Ed Sheeran, Camila Cabello, Kylie Jenner, Cheryl Cole, Liam Payne, Little Mix Perrie Edwards, Big Sean, Chris Hemsworth… they all report suffering from anxiety. When I was a teenager, I knew my friends wouldn’t understand me saying I’m petrified each time they don’t wait outside my class for me. They wouldn’t get the countless scenarios I played of me lost in school unable to find them. Or the restlessness I suffered worrying about a class presentation. Who knew 2019 would establish an anxiety trend?
Celebrity stories don’t inspire me
Having experienced anxiety and a panic attack in hospital post-surgery, I appreciate the acceptance to talk about it. I love how I can write about it and know another blogger will read and think “me too”. True stories inspire me – Jennifer Anniston’s incredibly revealing interview after her divorce from Brad Pitt – you knew it took guts to admit how painful that was. Women could relate to the hurt and feeling of knowing a great relationship is over.
Camilla Cabello posted a sexy, immaculately styled photo of herself to Instagram, posting in her caption how nervous she was as a child; Kylie Jenner posted a sunset photo of her curves from behind saying how proud she is to have dealt with her anxiety struggles. She mentions her life isn’t perfect – while posting a perfectly filtered photo. It screams – look how amazing I am, I’m a successful, wealthy women who has hardships too, and I overcome them because I’m that great. It’s like a model with 6-pack abs who’s earnt a fortune from her body writing about the anxiety she feels that her abs will melt away.
Of course, mental health doesn’t fit a particular box and anyone in the world regardless of who they are or what they have can face the disorder. But if you’re going to open up about it, why not tell a story? Why not give deep insight in what you went through? Something beyond ‘I get nervous on stage’ or it’s tough having millions of people watch you. It’s like the definition of anxiety becomes blurred and those severely suffering don’t get true representation. Do we even know the symptoms because it feels any worry gets classified?
The anxiety trend – fetish and romance
An article on Healthyplace.com, talks about social media creating a confused, mental illness stigma. Typical “fallen hero images” – think quotes about how depressed people are really the strongest – ignore how the illness works. Why is anxiety and depression now okay but borderline personality disorder and multiple personality disorder are kept in the dark. I know a smaller percentage of people suffer yet all mental health issues deserve a voice.
The more memes and casual conversation, the more uneducated society feels. How many people say they have OCD due to over washing their hands and over-organising? Celebrities and influencers are not empowering or improving mental health. There’s still an idea that minor cases are okay – anything more and a person’s ‘crazy’ or dangerous. Why do the media love branding terrorists as evil and teen shooters as mentally troubled? We’re not addressing the other side; there’s locked doors not opening.
Part of Marilyn Monroe’s appeal is the sadness and troubled soul she had. I latched on to her story; I devoured documentaries and listed all the ways we related. Because sometimes I wonder if I’ve felt happiness before. I use poetry to find solace too – I feel no one ‘gets’ who I am and that’s a lonely feeling. I don’t think Monroe helped me though, she put a blanket over my tears and made my discomfort meaningful – we’re two souls destined to look one way to the world while hiding our truth.

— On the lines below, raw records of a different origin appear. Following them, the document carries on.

(* ===== verification/ShellExec.v ===== *)
(** * The guest's shell: execution

    [builtins.rs], [execute.rs], [control.rs], [entry.rs] and [execute_capture] of
    [guest/init/src/applets/shell], with [status_code] of [io.rs].  A function that takes
    [&mut Shell] returns the shell.  Scripts run scripts (control structures, [eval],
    [source], command substitution): [execute_script] takes fuel for the depth of nesting
    and for the turns of loops, and everything below it is written against the script
    runner of the next depth. *)

From stdpp Require Import base list option numbers strings gmap.
From S2P Require Import Prelude Bytes Utf8 Str ShellText ShellExpand.

Record Command := mk_command {
  args : list buffer;
  stdin_file : option buffer;
  stdout_file : option buffer;
  stdout_append : bool;
  stderr_file : option buffer;
  background : bool
}.
Definition command_new : Command := mk_command [] None None false None false.

Definition push_arg (w : buffer) (c : Command) : Command :=
  mk_command (c.(args) ++ [w]) c.(stdin_file) c.(stdout_file) c.(stdout_append) c.(stderr_file) c.(background).
Definition set_stdin (f : buffer) (c : Command) : Command :=
  mk_command c.(args) (Some f) c.(stdout_file) c.(stdout_append) c.(stderr_file) c.(background).
Definition set_stdout (f : buffer) (append : bool) (c : Command) : Command :=
  mk_command c.(args) c.(stdin_file) (Some f) append c.(stderr_file) c.(background).
Definition set_stderr (f : buffer) (c : Command) : Command :=
  mk_command c.(args) c.(stdin_file) c.(stdout_file) c.(stdout_append) (Some f) c.(background).
Definition set_background (c : Command) : Command :=
  mk_command c.(args) c.(stdin_file) c.(stdout_file) c.(stdout_append) c.(stderr_file) true.

(** Constants of the C library *)
Definition O_RDONLY : Z := 0.
Definition O_CREATE_APPEND : Z := Z.lor (Z.lor 1 0x40) 0x400.
Definition O_CREATE_TRUNC : Z := Z.lor (Z.lor 1 0x40) 0x200.
Definition S_IFMT : Z := 0xF000.
Definition S_IFREG : Z := 0x8000.
Definition S_IFDIR : Z := 0x4000.
Definition S_IFLNK : Z := 0xA000.
Definition X_OK : Z := 1.
Definition W_OK : Z := 2.
Definition R_OK : Z := 4.

(** [status_code] of [io.rs] *)
Definition status_code (status : Z) : Z :=
  let low := Z.land status 0x7F in
  if low =? 0 then Z.land (Z.shiftr status 8) 0xFF
  else if low <? 0x7F then 128 + low
  else 1.

Definition bytes_eqb (a b : buffer) : bool := bool_decide (a = b).

(** [s.split(|&c| c == sep)] *)
Fixpoint split_on (sep : Z) (s current : buffer) : list buffer :=
  match s with
  | [] => [current]
  | c :: s => if c =? sep then current :: split_on sep s [] else split_on sep s (current ++ [c])
  end.

(** [i32] from a decimal argument, [parse_i64(..).unwrap_or(0) as i32] *)
Definition status_arg (arg : buffer) : Z := swrap 32 (default 0 (parse_i64 arg)).

Section Exec.
Context {W : Type} `{!OS W}.

Definition puts (fd : Z) (s : buffer) : prog W unit := pact (os_write fd s).
Definition complain (parts : list buffer) : prog W unit := foldr (fun s k => _ <~ puts STDERR s ;; k) (pret tt) parts.
Definition say (parts : list buffer) : prog W unit := foldr (fun s k => _ <~ puts STDOUT s ;; k) (pret tt) parts.

(** ** File tests of [util.rs] and [execute_test] *)

Definition file_exists (w : W) (path : buffer) : bool := bool_decide (is_Some (os_stat w path)).
Definition has_type (t : Z) (st : option (Z * Z)) : bool :=
  match st with Some (mode, _) => Z.land mode S_IFMT =? t | None => false end.
Definition is_regular_file (w : W) (path : buffer) : bool := has_type S_IFREG (os_stat w path).
Definition is_directory (w : W) (path : buffer) : bool := has_type S_IFDIR (os_stat w path).
Definition is_symlink (w : W) (path : buffer) : bool := has_type S_IFLNK (os_lstat w path).
Definition is_readable (w : W) (path : buffer) : bool := os_access w path R_OK.
Definition is_writable (w : W) (path : buffer) : bool := os_access w path W_OK.
Definition is_executable (w : W) (path : buffer) : bool := os_access w path X_OK.
Definition file_size (w : W) (path : buffer) : Z := match os_stat w path with Some (_, size) => size | None => 0 end.

Definition status_of (b : bool) : Z := if b then 0 else 1.

Definition test_unary (rec : list buffer -> Z) (w : W) (op arg : buffer) : Z :=
  if bytes_eqb op (bstr "-n") then status_of (negb (bytes_eqb arg []))
  else if bytes_eqb op (bstr "-z") then status_of (bytes_eqb arg [])
  else if bytes_eqb op (bstr "-e") || bytes_eqb op (bstr "-a") then status_of (file_exists w arg)
  else if bytes_eqb op (bstr "-f") then status_of (is_regular_file w arg)
  else if bytes_eqb op (bstr "-d") then status_of (is_directory w arg)
  else if bytes_eqb op (bstr "-r") then status_of (is_readable w arg)
  else if bytes_eqb op (bstr "-w") then status_of (is_writable w arg)
  else if bytes_eqb op (bstr "-x") then status_of (is_executable w arg)
  else if bytes_eqb op (bstr "-s") then status_of (0 <? file_size w arg)
  else if bytes_eqb op (bstr "-L") || bytes_eqb op (bstr "-h") then status_of (is_symlink w arg)
  else if bytes_eqb op (bstr "!") then Z.lxor (rec [arg]) 1
  else 1.

Definition test_binary (lhs op rhs : buffer) : Z :=
  if bytes_eqb op (bstr "=") || bytes_eqb op (bstr "==") then status_of (bytes_eqb lhs rhs)
  else if bytes_eqb op (bstr "!=") then status_of (negb (bytes_eqb lhs rhs))
  else
    let ln := default 0 (parse_i64 lhs) in
    let rn := default 0 (parse_i64 rhs) in
    if bytes_eqb op (bstr "-eq") then status_of (ln =? rn)
    else if bytes_eqb op (bstr "-ne") then status_of (negb (ln =? rn))
    else if bytes_eqb op (bstr "-lt") then status_of (ln <? rn)
    else if bytes_eqb op (bstr "-le") then status_of (ln <=? rn)
    else if bytes_eqb op (bstr "-gt") then status_of (rn <? ln)
    else if bytes_eqb op (bstr "-ge") then status_of (rn <=? ln)
    else 1.

Definition test_args (rec : list buffer -> Z) (w : W) (all : list buffer) : Z :=
  match filter (fun a => bytes_eqb a (bstr "]") = false) all with
  | [] => 1
  | [a] => status_of (negb (bytes_eqb a []))
  | [op; arg] => test_unary rec w op arg
  | [lhs; op; rhs] => test_binary lhs op rhs
  | _ => 1
  end.
(** The call for [!] has one argument, and with one argument there is no further call. *)
Definition execute_test (w : W) (all : list buffer) : Z := test_args (test_args (fun _ => 1) w) w all.

(** ** [execute_command] *)

Definition execute_command (cmd : Command) : prog W unit :=
  match cmd.(args) with
  | [] => pret tt
  | name :: _ => fun w =>
      match os_execvp cmd.(args) w with
      | Some (status, w) => Err (Exited status w)
      | None => complain [bstr "sh: "; name; bstr ": command not found" ++ [c_nl]] w
      end
  end.

Definition exit_process {A} (code : Z) : prog W A := fun w => Err (Exited code w).

(** ** [execute_builtin] *)

Section Builtins.
Context (script : Shell -> buffer -> prog W Shell) (fuel : nat).

Definition arg1 (cmd : Command) : option buffer := cmd.(args) !! 1%nat.
Definition rest_args (cmd : Command) : list buffer := drop 1 cmd.(args).

Definition builtin_exit (sh : Shell) (cmd : Command) : Shell :=
  set_exit (match arg1 cmd with Some a => status_arg a | None => sh.(last_status) end) sh.

Definition builtin_cd (sh : Shell) (cmd : Command) : prog W Shell :=
  home <~ pask (fun w => os_getenv w (bstr "HOME")) ;;
  let path := match arg1 cmd with Some a => a | None => default (bstr "/root") home end in
  r <~ pcall (os_chdir path) ;;
  if r <? 0 then
    _ <~ complain [bstr "cd: "; path; bstr ": No such directory" ++ [c_nl]] ;; pret (set_last_status 1 sh)
  else pret (set_last_status 0 sh).

Definition builtin_pwd (sh : Shell) : prog W Shell :=
  cwd <~ pask os_getcwd ;;
  match cwd with
  | Some cwd => _ <~ say [cwd; [c_nl]] ;; pret (set_last_status 0 sh)
  | None => pret (set_last_status 1 sh)
  end.

Definition builtin_export (sh : Shell) (cmd : Command) : prog W Shell :=
  _ <~ (match arg1 cmd with
        | Some arg =>
            match find_if (Z.eqb c_eq) arg with
            | Some eq_pos => pact (os_setenv (take eq_pos arg) (drop (S eq_pos) arg))
            | None => match get_var sh arg with Some value => pact (os_setenv arg value) | None => pret tt end
            end
        | None => pret tt
        end) ;;
  pret (set_last_status 0 sh).

Definition builtin_unset (sh : Shell) (cmd : Command) : prog W Shell :=
  match arg1 cmd with
  | Some var =>
      _ <~ pact (os_unsetenv var) ;; pret (set_last_status 0 (set_variables (delete var sh.(variables)) sh))
  | None => pret (set_last_status 0 sh)
  end.

Fixpoint echo_args (first : bool) (l : list buffer) : prog W unit :=
  match l with
  | [] => pret tt
  | arg :: l => _ <~ (if first then pret tt else puts STDOUT [c_sp]) ;; _ <~ puts STDOUT arg ;; echo_args false l
  end.
Definition builtin_echo (sh : Shell) (cmd : Command) : prog W Shell :=
  let no_newline := match arg1 cmd with Some a => bytes_eqb a (bstr "-n") | None => false end in
  _ <~ echo_args true (drop (if no_newline then 2 else 1) cmd.(args)) ;;
  _ <~ (if no_newline then pret tt else puts STDOUT [c_nl]) ;;
  pret (set_last_status 0 sh).

Definition builtin_source (sh : Shell) (cmd : Command) : prog W Shell :=
  match arg1 cmd with
  | None => pret sh
  | Some path =>
      fd <~ pcall (os_open path O_RDONLY 0) ;;
      if 0 <=? fd then
        content <~ pcall (os_read_all fd) ;; _ <~ pact (os_close fd) ;; script sh content
      else
        _ <~ complain [bstr "sh: cannot open "; path; [c_nl]] ;; pret (set_last_status 1 sh)
  end.

(** Bytes up to a newline or the end of the input. *)
Fixpoint read_line (n : nat) (line : buffer) : prog W buffer :=
  match n with
  | O => no_fuel
  | S n =>
      b <~ pcall (os_read_byte STDIN) ;;
      match b with
      | None => pret line
      | Some c => if c =? c_nl then pret line else read_line n (line ++ [c])
      end
  end.
Definition builtin_read (sh : Shell) (cmd : Command) : prog W Shell :=
  match arg1 cmd with
  | None => pret (set_last_status 0 sh)
  | Some var_name => line <~ read_line fuel [] ;; pret (set_last_status 0 (set_var var_name line sh))
  end.

Definition builtin_exec (sh : Shell) (cmd : Command) : prog W Shell :=
  match arg1 cmd with
  | None => pret sh
  | Some _ =>
      _ <~ execute_command (mk_command (rest_args cmd) None None false None false) ;; pret (set_last_status 127 sh)
  end.

(** The digits of the argument of [shift]; the arithmetic of [usize] is checked. *)
Fixpoint shift_count (val : Z) (s : buffer) : option Z :=
  match s with
  | [] => Some (if val =? 0 then 1 else val)
  | c :: s =>
      if is_ascii_digit c then v ← umul 64 val 10; v ← uadd 64 v (c - c_zero); shift_count v s
      else shift_count val s
  end.
Definition remove_first_param (ps : list buffer) : list buffer :=
  match ps with p0 :: _ :: ps => p0 :: ps | _ => ps end.
Definition builtin_shift (sh : Shell) (cmd : Command) : prog W Shell :=
  n <~ prun (lift (match arg1 cmd with Some a => shift_count 0 a | None => Some 1 end)) ;;
  if Z.of_nat (param_count sh) <? n then pret (set_last_status 1 sh)
  else pret (set_last_status 0 (set_params (Nat.iter (Z.to_nat n) remove_first_param sh.(positional_params)) sh)).

Definition builtin_return (sh : Shell) (cmd : Command) : Shell :=
  set_last_status (match arg1 cmd with Some a => status_arg a | None => 0 end) sh.

Definition join_args (l : list buffer) : buffer :=
  match l with [] => [] | a :: l => foldl (fun line arg => line ++ [c_sp] ++ arg) a l end.
Definition builtin_eval (sh : Shell) (cmd : Command) : prog W Shell :=
  match rest_args cmd with [] => pret sh | l => script sh (join_args l) end.

Fixpoint list_aliases (l : list (buffer * buffer)) : prog W unit :=
  match l with
  | [] => pret tt
  | (name, value) :: l => _ <~ say [name; bstr "='"; value; [c_sq; c_nl]] ;; list_aliases l
  end.
Fixpoint define_aliases (sh : Shell) (l : list buffer) : prog W Shell :=
  match l with
  | [] => pret (set_last_status 0 sh)
  | arg :: l =>
      match find_if (Z.eqb c_eq) arg with
      | Some eq_pos => define_aliases (set_aliases (<[take eq_pos arg := drop (S eq_pos) arg]> sh.(aliases)) sh) l
      | None =>
          match sh.(aliases) !! arg with
          | Some value => _ <~ say [arg; bstr " is an alias for '"; value; [c_sq; c_nl]] ;; define_aliases sh l
          | None =>
              _ <~ complain [bstr "sh: alias: "; arg; bstr ": not found" ++ [c_nl]] ;; pret (set_last_status 1 sh)
          end
      end
  end.
Definition builtin_alias (sh : Shell) (cmd : Command) : prog W Shell :=
  match rest_args cmd with
  | [] => _ <~ list_aliases (entries sh.(aliases)) ;; pret (set_last_status 0 sh)
  | l => define_aliases sh l
  end.

Definition builtin_unalias (sh : Shell) (cmd : Command) : Shell :=
  set_last_status 0
    match arg1 cmd with
    | None => sh
    | Some a =>
        set_aliases (if bytes_eqb a (bstr "-a") then ∅
                     else foldl (fun m arg => delete arg m) sh.(aliases) (rest_args cmd)) sh
    end.

Definition builtin_names : list buffer :=
  [bstr "exit"; bstr "cd"; bstr "pwd"; bstr "export"; bstr "unset"; bstr "echo"; bstr "test"; bstr "["; bstr "true";
   bstr "false"; bstr ":"; bstr "source"; bstr "."; bstr "read"; bstr "exec"; bstr "set"; bstr "shift"; bstr "return";
   bstr "eval"; bstr "alias"; bstr "unalias"; bstr "type"].

Definition builtin_type (sh : Shell) (cmd : Command) : prog W Shell :=
  _ <~ (match arg1 cmd with
        | None => pret tt
        | Some target =>
            if existsb (bytes_eqb target) builtin_names then say [target; bstr " is a shell builtin" ++ [c_nl]]
            else match sh.(aliases) !! target with
                 | Some value => say [target; bstr " is an alias for '"; value; [c_sq; c_nl]]
                 | None => say [target; bstr " is an external command" ++ [c_nl]]
                 end
        end) ;;
  pret (set_last_status 0 sh).

(** The shell afterwards, or nothing when the command is not built in. *)
Definition execute_builtin (sh : Shell) (cmd : Command) : prog W (option Shell) :=
  match cmd.(args) with
  | [] => pret (Some sh)
  | name :: _ =>
      let named s := bytes_eqb name (bstr s) in
      let done (m : prog W Shell) : prog W (option Shell) := sh <~ m ;; pret (Some sh) in
      if named "exit" then pret (Some (builtin_exit sh cmd))
      else if named "cd" then done (builtin_cd sh cmd)
      else if named "pwd" then done (builtin_pwd sh)
      else if named "export" then done (builtin_export sh cmd)
      else if named "unset" then done (builtin_unset sh cmd)
      else if named "echo" then done (builtin_echo sh cmd)
      else if named "test" || named "[" then
        st <~ pask (fun w => execute_test w (rest_args cmd)) ;; pret (Some (set_last_status st sh))
      else if named "true" then pret (Some (set_last_status 0 sh))
      else if named "false" then pret (Some (set_last_status 1 sh))
      else if named ":" then pret (Some (set_last_status 0 sh))
      else if named "source" || named "." then done (builtin_source sh cmd)
      else if named "read" then done (builtin_read sh cmd)
      else if named "exec" then done (builtin_exec sh cmd)
      else if named "set" then pret (Some (set_last_status 0 sh))
      else if named "shift" then done (builtin_shift sh cmd)
      else if named "return" then pret (Some (builtin_return sh cmd))
      else if named "eval" then done (builtin_eval sh cmd)
      else if named "alias" then done (builtin_alias sh cmd)
      else if named "unalias" then pret (Some (builtin_unalias sh cmd))
      else if named "type" then done (builtin_type sh cmd)
      else pret None
  end.
End Builtins.
End Exec.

It’s beautiful because rather than just a pretty face or a nice person, there’s something else. There’s darkness and unique difference. Does that help mental health or popularise the condition?
Anxiety trend moving forward
We need to talk about anxiety without fear. I’m not against people opening up and sharing their stories – I wish the world gave each individual a platform to express their thoughts. Nevertheless, I equally wish we stop putting an aesthetically pleasing bow on anxiety. As Mashable discusses, companies such as @thesadsocietyofficial put glamour and ease on a harsh reality by creating cute necklaces and clothes supposedly empowering. There’s no reality for people needing relatable content.
Social media is a hub for self-diagnosing. What happens when you read an ‘inspirational’ message for two minutes, and then go back offline where telling yourself you’re brave doesn’t fix things? It’s cool to admit you’re not going out on a weekend, you’re sad and artsy – you don’t have many friends and that means you have less people to trust. I find it so easy to talk about my sad past and share my problems. Yet it’s difficult to pen a post or a poem dedicated to my happiness and my great qualities.
At the same time, it’s difficult to post an ‘ugly’, sad photo – I’d hate to capture myself crying. And it’s easy to post myself filtered and made up. To relate to others and look inspirational, do you have to have blues? Or can you share how incredible your life is guilt free and unaware of boasting? Do you believe in the anxiety trend?